Tech. Sgt. Erik Gallion, a public affairs broadcaster assigned to the I.G. Brown Training and Education Center, pauses while filming lanscapes, July 12, 2016, in Alyeska Alaska. (U.S. Air National Guard photo by Master Sgt. Jerry D. Harlan)

Tech. Sgt. Erik Gallion, a public affairs broadcaster assigned to the I.G. Brown Training and Education Center, pauses while filming lanscapes, July 12, 2016, in Alyeska Alaska. (U.S. Air National Guard photo by Master Sgt. Jerry D. Harlan)

Master Sgt. Jerry Harlan, a photojournalist assigned to the I.G. Brown Training and Education Center, photographs landscapes, July 16, 2016, in Alyeska, Alaska. (U.S. Air National Guard photo by Tech. Sgt. Erik Gallion)

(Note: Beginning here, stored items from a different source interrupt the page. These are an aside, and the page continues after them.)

(* ===== verification/Shutdown.v ===== *)
(** * Transports, listeners and their shutdown

    The shutdown manager ([shutdown/shutdown.go]) with what it manages: generic
    listeners ([listener/listener.go]), the life cycle of Noise connections
    ([SetShutdownManager] of [conn/state.go], [Close] of [conn/conn.go]), and the
    transport that opens both ([transport.go], [transport_factory.go],
    [transport_validate.go], [pool_wrapper.go]).

    Connections and listeners are pointers into a heap, and the manager's maps hold
    pointers. A socket is external: whether it opens, and the error of closing it, are
    arguments, and so are the answers of the connection pool, a third-party package, and
    the outcome of a handshake (NoiseHandshake has the handshake itself; here it matters
    that a handshake takes a connection out of the state Closed, which is noted). Other
    goroutines run between the steps of a shutdown; what they do there is an argument, and
    may be any of these operations. There is one manager. *)

From Stdlib Require Import ZArith Lia.
From Stdlib Require Import Strings.Byte.
From stdpp Require Import base numbers list gmap strings.
From S2P Require Import Prelude NoiseHandshake.

#[local] Open Scope Z_scope.

(** ** Settings of a listener *)

(** [M] stands for a modifier, [H] for a hook. *)
Record ListenerConfig {M H : Type} := mkListenerConfig {
  lcPattern : string;
  lcStaticKey : bytes;
  lcHandshakeTimeout : Z;
  lcReadTimeout : Z;
  lcWriteTimeout : Z;
  lcModifiers : list M;
  lcPostHandshakeHook : option H;
  lcAdditionalSymmetricKeyLabels : list bytes;
  lcHandshakeRetries : Z;
  lcRetryBackoff : Z;
}.
Arguments ListenerConfig : clear implicits.

(** The settings of an accepted connection: those of NoiseHandshake and the rest. *)
Record AcceptConfig {M H : Type} := mkAcceptConfig {
  acConn : ConnConfig;
  acReadTimeout : Z;
  acWriteTimeout : Z;
  acModifiers : list M;
  acPostHandshakeHook : option H;
  acAdditionalSymmetricKeyLabels : list bytes;
}.
Arguments AcceptConfig : clear implicits.

Section Settings.
Context {M H : Type}.

Definition NewListenerConfig (pattern : string) : ListenerConfig M H :=
  mkListenerConfig _ _ pattern [] (30 * Second) 0 0 [] None [] 0 (1 * Second).

Definition listener_Validate (lc : ListenerConfig M H) : option ConfigError :=
  if decide (lcPattern lc = ""%string) then Some EPatternRequired
  else match parseHandshakePattern (lcPattern lc) with
  | None => Some EPatternUnknown
  | Some _ =>
      if (0 <? zlen (lcStaticKey lc)) && negb (zlen (lcStaticKey lc) =? 32) then Some (EKeyLength (zlen (lcStaticKey lc)))
      else if lcHandshakeTimeout lc <=? 0 then Some EInvalidTimeout
      else None
  end.

Definition createAcceptConnConfig (lc : ListenerConfig M H) : AcceptConfig M H :=
  let c := NewConnConfig (lcPattern lc) false in
  mkAcceptConfig _ _
    (mkConnConfig (Pattern c) (Initiator c) (lcStaticKey lc) (RemoteKey c) (lcHandshakeTimeout lc)
       (if 0 <? lcHandshakeRetries lc then lcHandshakeRetries lc else HandshakeRetries c)
       (if 0 <? lcRetryBackoff lc then lcRetryBackoff lc else RetryBackoff c))
    (lcReadTimeout lc) (lcWriteTimeout lc) (lcModifiers lc) (lcPostHandshakeHook lc) (lcAdditionalSymmetricKeyLabels lc).
End Settings.

(** ** State *)

(** What a connection or listener closes: a socket with a number of its own, or the
    wrapper that gives a freshly dialled one to the pool instead ([putOnCloseWrapper]). *)
Record Underlying := mkUnder { u_id : nat; u_put : bool }.

Inductive ShutError :=
| EInvalidNetwork
| EInvalidAddress
| ENilConfig
| EInvalidConfig (e : ConfigError)
| EOpenFailed
| ENoiseConnFailed (e : NoiseError)
| EHandshakeFailed
| EListenerClosed
| EAcceptFailed
| ECloseFailed (id : nat)
| EPoolClose.

Section Transport.
Context {M H : Type}.

Record ConnObj := mkConnObj {
  c_closed : bool;
  c_managed : bool;
  c_under : Underlying;
  c_config : ConnConfig;
}.

Record ListenerObj := mkListenerObj {
  l_closed : bool;
  l_managed : bool;
  l_under : Underlying;
  l_config : ListenerConfig M H;
}.

(** What can undo a shutdown: a handshake that takes a connection out of the state Closed,
    and calls of the manager's own [UnregisterConnection] and [RegisterListener]. *)
Inductive Note := Revived (p : nat) | Unregistered (p : nat) | Listed (p : nat).

(** [opened] counts the sockets and wrappers made so far; [released] lists those closed,
    or given to the pool, in order, and [notes] what can undo a shutdown. [shutdownErr] is
    set once a shutdown is complete. *)
Record World := mkWorld {
  connections : gmap nat unit;
  listeners : gmap nat unit;
  shutdownTimeout : Z;
  cancelled : bool;
  shutdownErr : option (option ShutError);
  conns : list ConnObj;
  lstns : list ListenerObj;
  opened : nat;
  released : list nat;
  notes : list Note;
}.

Definition NewShutdownManager (timeout : Z) : World :=
  mkWorld ∅ ∅ (if timeout =? 0 then 30 * Second else timeout) false None [] [] 0 [] [].

Definition set_maps (w : World) cs ls : World :=
  mkWorld cs ls (shutdownTimeout w) (cancelled w) (shutdownErr w) (conns w) (lstns w) (opened w) (released w) (notes w).
Definition set_objs (w : World) cs ls : World :=
  mkWorld (connections w) (listeners w) (shutdownTimeout w) (cancelled w) (shutdownErr w) cs ls (opened w) (released w) (notes w).
Definition set_socks (w : World) n rs : World :=
  mkWorld (connections w) (listeners w) (shutdownTimeout w) (cancelled w) (shutdownErr w) (conns w) (lstns w) n rs (notes w).
Definition set_done (w : World) c e : World :=
  mkWorld (connections w) (listeners w) (shutdownTimeout w) c e (conns w) (lstns w) (opened w) (released w) (notes w).

Definition add_note (w : World) (n : Note) : World :=
  mkWorld (connections w) (listeners w) (shutdownTimeout w) (cancelled w) (shutdownErr w) (conns w) (lstns w) (opened w) (released w) (notes w ++ [n]).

Master Sgt. Jerry Harlan, a photojournalist assigned to the I.G. Brown Training and Education Center, photographs landscapes, July 16, 2016, in Alyeska, Alaska. (U.S. Air National Guard photo by Tech. Sgt. Erik Gallion)

MCGHEE TYSON AIR NATIONAL GUARD BASE, Tenn. -- The I.G. Brown Training and Education Center's public affairs Airmen retuned here recently after documenting National Guard security forces training in Alaska.

Master Sgt. Jerry Harlan, photographer, and Tech. Sgt. Erik Gallion, broadcaster, were invited by the 134th Security Forces Squadron, Tennessee Air National Guard.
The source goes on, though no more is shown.